A multi-disciplinary team of researchers from the Mechanobiology Institute, Singapore (MBI) at the National University of Singapore (NUS), the Institute of Bioengineering and Nanotechnology (IBN) of A*STAR, and BioSyM, Singapore-MIT Alliance for Research and Technology have described the mechanical principles adopted by liver cells as they remove excess bile during obstructive cholestasis. This study was published online in the Journal of Hepatology earlier this year.
The research team comprises team leader Professor Hanry Yu, who is a Principal Investigator at MBI and IBN; Mr Kapish Gupta, who is a graduate student at MBI and first author of the paper; as well as their fellow MBI researchers - Associate Professor Virgile Viasnoff, Associate Professor Low Boon Chuan, and Assistant Professor Pakorn (Tony) Kanchanawong.
New mechanism discovered in the liver's response to blocked bile ducts
Biliary atresia is a rare, life-threatening liver disease that affects infants, and in particular, babies of Asian and African American descent. Although the cause of the disease remains unclear, the first symptoms are usually detected within weeks of birth.
Dubbed the 'chemical factory' of our body, the liver performs over 500 biological functions. Foremost among them is the synthesis and storage of essential biochemical substances, as well as the elimination or neutralisation of harmful toxins from the blood.
One of the most important functions of the liver is the production of bile, which is responsible for the organ's detoxifying effects. Bile flows through a network of tubes known as the biliary tract, into the small intestine. During its passage the bile digests fats, and absorbs essential fatty acids. It also facilitates the elimination of waste products via the faeces.
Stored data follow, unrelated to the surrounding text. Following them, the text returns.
Definition extractEmbeddingRequest (fields : gmap string Value) (tenantID jobID : string)
  : result worker_error EmbeddingRequest :=
  let text := getStringField fields "text" in
  if bool_decide (text = "") then Err ErrInvalidPayload
  else Ok (mkEmbeddingRequest (getStringField fields "model") [text] tenantID jobID).

Definition with_deployment (d : string) (fields : gmap string govalue) : gmap string govalue :=
  if bool_decide (d = "") then fields else <["deployment" := GString d]> fields.

Definition new_struct (fields : gmap string govalue) : result worker_error (gmap string Value) :=
  match NewStruct fields with Some s => Ok s | None => Err ErrNewStruct end.

Definition buildCompletionResult (resp : CompletionResponse) : result worker_error (gmap string Value) :=
  let response := match cs_Choices resp with c :: _ => Content (ch_Message c) | [] => "" end in
  new_struct (with_deployment (cs_Deployment resp)
    (<["response" := GString response]>
     (<["model" := GString (cs_Model resp)]>
     (<["tokens_used" := GNumber (fof_Z (TotalTokens (cs_Usage resp)))]>
     (<["prompt_tokens" := GNumber (fof_Z (PromptTokens (cs_Usage resp)))]>
     (<["completion_tokens" := GNumber (fof_Z (CompletionTokens (cs_Usage resp)))]> ∅)))))).

Definition buildEmbeddingResult (resp : EmbeddingResponse) : result worker_error (gmap string Value) :=
  let embeddings := (fun d => GList (GNumber <$> ed_Embedding d)) <$> es_Data resp in
  let dimensions := match es_Data resp with d :: _ => length (ed_Embedding d) | [] => 0%nat end in
  new_struct (with_deployment (es_Deployment resp)
    (<["embeddings" := GList embeddings]>
     (<["model" := GString (es_Model resp)]>
     (<["tokens_used" := GNumber (fof_Z (es_TotalTokens resp))]>
     (<["dimensions" := GNumber (fof_Z (Z.of_nat dimensions))]> ∅))))).

(** ** Tasks *)

(** The fields of a worker a task reads. *)
Context (llm_cfg : LLMConfig).

Definition handleCompletion (ctx : context) (payload : gmap string Value) (tenantID jobID : string)
  : M (result worker_error (gmap string Value)) :=
  match extractCompletionRequest payload tenantID jobID with
  | Err e => mret (Err e)
  | Ok req =>
      let tenantCfg := ForTenant llm_cfg tenantID in
      let req := if bool_decide (cr_Model req = "") then with_model req (tc_DefaultModel tenantCfg) else req in
      r ← perform (EComplete ctx req) (fun h => llm_Complete h req);
      match r with
      | Err e => mret (Err (ErrLLMCall e))
      | Ok resp =>
          match CheckAnswered resp with
          | Err e => mret (Err (ErrLLMCall e))
          | Ok _ => mret (buildCompletionResult resp)
          end
      end
  end.

Definition handleEmbedding (ctx : context) (payload : gmap string Value) (tenantID jobID : string)
  : M (result worker_error (gmap string Value)) :=
  match extractEmbeddingRequest payload tenantID jobID with
  | Err e => mret (Err e)
  | Ok req =>
      let tenantCfg := ForTenant llm_cfg tenantID in
      let req := if bool_decide (er_Model req = "")
                 then mkEmbeddingRequest (tc_EmbeddingModel tenantCfg) (er_Input req) (er_TenantID req) (er_JobID req)
                 else req in
      r ← perform (EEmbed ctx req) (fun h => llm_Embed h req);
      match r with
      | Err e => mret (Err (ErrLLMCall e))
      | Ok resp => mret (buildEmbeddingResult resp)
      end
  end.

Definition publishProgress (taskType : string) : M unit :=
  ok ← perform EProgress bus_Progress;
  if ok : bool then mret tt else emit (EError taskType "progress_publish_error").

(** [true]: the result is out. *)
Definition publishResult (ctx : context) (tenantID taskType jobID taskID : string)
    (payload : gmap string Value) : M bool :=
  match ResultSubject tenantID taskType jobID with
  | Err _ => mret false
  | Ok subject =>
      match Marshal payload with
      | None => mret false
      | Some data =>
          let h := {[ headerTaskID := [taskID] ]} in
          perform (EPublish ctx subject data h) (fun hist => bus_Publish hist subject data h)
      end
  end.

Definition publishErrorResult (ctx : context) (tenantID taskType jobID taskID errorMsg : string) : M unit :=
  match ResultSubject tenantID taskType jobID with
  | Err _ => mret tt
  | Ok subject =>
      let h := <[ headerError := [errorMsg] ]> {[ headerTaskID := [taskID] ]} in
      ok ← perform (EPublish ctx subject "" h) (fun hist => bus_Publish hist subject "" h);
      if ok : bool then publishProgress taskType else mret tt
  end.

Definition handleTaskError (ctx : context) (tenantID taskType jobID taskID category : string) : M unit :=
  emit (EError taskType category);;
  publishErrorResult ctx tenantID taskType jobID taskID category.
In babies suffering from biliary atresia, bile accumulates in the biliary ducts. This means that liver function is ultimately impeded and without surgical intervention, long-term liver damage or cirrhosis will occur.
To date there are no drugs available to treat biliary atresia. However, there is renewed hope that this may one day change, with recent findings from research conducted at MBI revealing how liver cells already possess the ability to eliminate excess bile from tubes located inside the liver, which feed bile into the biliary ducts.
How liver cells eliminate bile from blocked ducts
The key to the liver's ability to eliminate excess bile is the fact that the 'tubes' through which bile enters the biliary tract are not merely a set of inactive pipes, but are actually hollow spaces between living cells. The walls of the tubes are essentially the outside surfaces of the cells.
To investigate how the liver responds to bile accumulation, the research team used an artificial culture system, which allowed the easy manipulation of cultured liver cells. They then used high-end imaging techniques to visualise the dynamics of the tubes that develop within this culture system.
The team sought to investigate the response of the cells that line a blocked bile duct by obstructing the bile tract artificially and observing what happened. What they found was that as the bile accumulated behind the blockage, the tube began to swell or bulge, and this put pressure on the cells that make up the wall of the tube.
The key to the removal of excess bile lies in the internal structure of the cell itself. Immediately adjacent to the cell membrane is a network of protein cables or filaments known as the actin cortex. This structure serves to strengthen the cell, and help it retain its shape and integrity even when external forces are applied to the cell surface - external forces like the increased pressure from a build-up of fluid. Normally the actin cortex is able to counter the forces applied to it, and even when some damage to the network is incurred, it is quickly fixed by proteins that can reassemble the actin filaments.
However, when the pressure becomes too great, the actin cortex will rupture, and it will not be repaired. Although the bile cannot simply pass through the membrane, it can, as the researchers discovered, push the membrane into the cell, through the gap in the ruptured actin cortex. As this occurs a bubble-like vesicle forms inside the cell, and it is inside this vesicle that the bile enters and passes through the cell. The bile is essentially packaged inside these vesicles for its transport through the cell, and away from the site where it had accumulated.
Although the liver does not stop producing bile even when the biliary ducts are blocked, it is now evident that the liver does have a process in place to look after itself when a potentially damaging amount of bile builds up inside a blocked duct.
It is hoped that this mechanism may one day be therapeutically targeted to improve the prognosis for infants with biliary atresia. As the researchers showed, the rate of vesicle formation, and hence the uptake of excess bile into liver cells, can indeed be adjusted using drugs, at least in the cell culture setting. Improving the effectiveness of this naturally occurring mechanism, by increasing, for example, the rate of vesicle formation, may indeed encourage bile elimination from the blocked duct so as to avoid long-term liver damage and increase the effectiveness of surgical intervention.